# Hey Shooter!



## thebeachcaster (Aug 7, 2006)

I was just wondering if you have ever built a cart. I know there are a lot already out there, but I bet ya'll could come up with a better one!! I am sure you need to start thinking of new projects anyway


----------



## SeaSalt (Apr 29, 2002)

interesting project. I bought the Senior Fish N' Mate and although it was nice, I think there could be some imporovements.

1. Solid floor
2. Storage Compartments?
3. Sand spike holders


----------



## booboo (Jan 2, 2007)

Built in seat?


----------



## Newsjeff (Jul 22, 2004)

Oh, he's built one. 

You'll have to wait for him to tell ya about it.

I don't want to steal his thunder.


----------



## Shooter (Nov 14, 2004)

Since Catman32 has it I will let him go into details and just because I rode in it dont let him tell ya how fat I am


----------



## thebeachcaster (Aug 7, 2006)

*Catman?*

Where ya at?


----------



## catman32 (Apr 20, 2005)

Here is one version. another yet to come.




























It will hold a 150 qt cooler, 8 rods,2 beers.
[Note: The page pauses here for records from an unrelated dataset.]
Lemma pool_run_settles_goes l n world signal nostr s : traces C s → page_retr s → held l s → goes l s (pool_run_settles n world signal nostr s).
Proof.
  intros (_ & _ & _ & Htr) Hp Hs. unfold pool_run_settles. destruct (poolRuns (runs s) !! n) as [r|] eqn:Hr; [|by left]. cbv zeta.
  assert (held l (pool_over n r s)) as Hov by by apply pool_over_held.
  assert (repairing r = true → is_aborted s (pl_controller r) = false → repairPoolConsent (form s) = true ∧ assertTorReady s = true) as Hlive.
  { intros Hst Ha. destruct Hs as (_ & _ & Hcr & _). destruct (proj1 (Forall_lookup _ _) Hcr n r Hr) as (? & _ & ?); by split. }
  assert (repairing r = true → repair_began C r) as Horigin.
  { pose proof (proj1 (Forall_lookup _ _) Htr n r Hr) as Hb. unfold pool_began in Hb. unfold repairing. by destruct (pl_stage r). }
  destruct (pl_stage r) as [manifest| | | |ciphertext|] eqn:Est.
  - destruct (Pool.signPool _ _ _) as [w [|receipt]] eqn:Esign; cbn [snd]; [by left|]. destruct (_ || _) eqn:E; [by left|]. all_false E.
    destruct Hlive as [Hc Htor]; [by unfold repairing; rewrite Est|done|].
    apply read_pool_goes; [|clear -Hs; keep (held l)|].
    2:{ split; [done|]. right. split; [done|]. destruct Horigin as (s0 & b & receipt0 & ? & ? & ? & Hm); [by unfold repairing; rewrite Est|].
        rewrite Est in Hm. destruct Hm as [Erc Em]. exists s0, b, receipt0. split_and!; [done..|]. right. exists manifest, world.
        split; [done|]. by rewrite <- Erc, Esign. }
    intros v Hv. change (poolRuns (runs s) !! n = Some v) in Hv. rewrite Hr in Hv. injection Hv as <-. by unfold repairing; rewrite Est.
  - destruct (Pool.preparePoolRepair _ _ _).2 as [|prepared]; [by left|]. destruct (_ || _) eqn:E; [by left|]. all_false E. right.
    destruct Hlive as [Hc Htor]; [by unfold repairing; rewrite Est|done|].
    exists (UploadsPool (pl_receipt r) (receipt_author (pl_receipt r))). split; [by apply starts_held, pools_moved|]. right. split_and!; [done..| |done|].
    + destruct (proj1 (Forall_lookup _ _) (t_pool _ _ _ _ _ _ Hp) n r Hr) as [_ (_ & Hcur & _)]; [by rewrite Est|].
      apply Hcur. destruct Hs as ([_ Hrec] & _). apply (proj1 (Forall_lookup _ _) Hrec n r Hr). split; [by unfold repairing; rewrite Est|done].
    + destruct Horigin as (s0 & b & receipt0 & ? & ? & ? & Hm); [by unfold repairing; rewrite Est|]. rewrite Est in Hm. by exists s0, b, receipt0.
  - by left.
  - left. destruct (Pool.fetchPool _ _ _).2 as [|ciphertext]; [done|]. by apply pools_moved.
  - left. destruct (Envelope.decryptPrivacyEnvelope _ _ _) as [file|]; [|done]. destruct (_ || _); [done|].
    apply pool_over_alone; [done| |exact Hs]. intros m v. exact (no_other_repair n r s m v Hp (proj1 Hs) Hr).
  - by left.
Qed.

Lemma fetchBlossom_goes l s : page_retr s → held l s → goes l s (fetchBlossom s).
Proof.
  intros Hp Hs. unfold fetchBlossom. destruct (is_some (resolvedPool (ret s))); [by apply retrievePool_goes|].
  destruct (resolved (ret s)) as [selected|] eqn:Er; [|by left]. destruct (_ || _) eqn:E; [by left|]. all_false E. cbv zeta. right.
  exists (FetchesBlob selected.2 (trim (replicaInput (form s))) (profile s)). split; [|split; [done|]; by rewrite Er].
  apply (new_controller_held l) in Hs. revert Hs. unfold new_controller. cbn [fst].
  change (profile s) with (profile (s <| aborted := aborted s ++ [false] |>)). clear. generalize (s <| aborted := aborted s ++ [false] |>).
  intros t Ht. apply starts_held. keep (held l).
Qed.

Lemma join_swarm_held l n r s : held l s → held (l ++ [JoinsAsDownloader (sw_resolved r).2 (sw_profile r)]) (join_swarm n r s).
Proof.
  intros Hs. unfold join_swarm. apply (new_controller_held l) in Hs. revert Hs. unfold new_controller. cbn [fst].
  generalize (s <| aborted := aborted s ++ [false] |>). intros t Ht. apply starts_held. keep (held l).
Qed.

Lemma fetchSwarm_goes l s : held l s → goes l s (fetchSwarm s).
Proof.
  intros Hs. unfold fetchSwarm. destruct (resolved (ret s)) as [selected|] eqn:Er; [|by left]. destruct (_ || _) eqn:E; [by left|]. all_false E. cbv zeta.
  set (r := mkSwarm _ _ _ _ _).
  destruct (downloadSession _) as [session|]; [left; keep (held l)|]. right.
  exists (JoinsAsDownloader selected.2 (profile s)). split; [|cbn; rewrite Er; by split_and!].
  apply (join_swarm_held l _ r). exact Hs.
Qed.

Lemma swarm_resumes_goes l n ok s s0 : form s0 = form s → ret s0 = ret s → page_retr s → held l s → goes l s0 (swarm_resumes n ok s).
Proof.
  intros Ef Er Hp Hs. unfold swarm_resumes. destruct (swarms (runs s) !! n) as [r|] eqn:Hr; [|by left].
  destruct (sw_stage r) eqn:Est; try by left. destruct (_ || _) eqn:E; [left; exact (keeps s Hs)|]. all_false E. right.
  exists (JoinsAsDownloader (sw_resolved r).2 (sw_profile r)). split; [by apply join_swarm_held|].
  destruct (proj1 (Forall_lookup _ _) (t_swarm _ _ _ _ _ _ Hp) n r Hr) as (_ & Hres & _); [by rewrite Est|].
  unfold permitted, profile. rewrite Ef, Er, Hres by congruence. by split_and!.
Qed.

Lemma stop_settles_goes l n ok s : page_retr s → held l s → goes l s (stop_settles n ok s).
Proof.
  intros Hp Hs. unfold stop_settles. destruct (stops (runs s) !! n) as [r|]; [|by left]. destruct (st_over r); [by left|]. cbv zeta.
  assert (held l (peer_stopped n r ok s)) as Ht by exact (keeps s Hs). destruct (st_for r) as [run|]; [|by left].
  destruct ok.
  - apply swarm_resumes_goes; [unfold peer_stopped; by destruct (st_kind r)..|exact (keeps s Hp)|done].
  - left. unfold swarm_resumes. destruct (swarms _ !! run) as [v|]; [|done]. destruct (sw_stage v); done || exact (keeps _ Ht).
Qed.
Or shooter being pulled by his dog.

It weighs about 5 pounds more than the senior cart.


----------



## thebeachcaster (Aug 7, 2006)

*thats what I'm talking about!*

I'm sure you have a mounting bracket for that puppy. Licking my chops...........


----------



## RuddeDogg (Mar 20, 2004)

*Sweet*

Now that's nice.


----------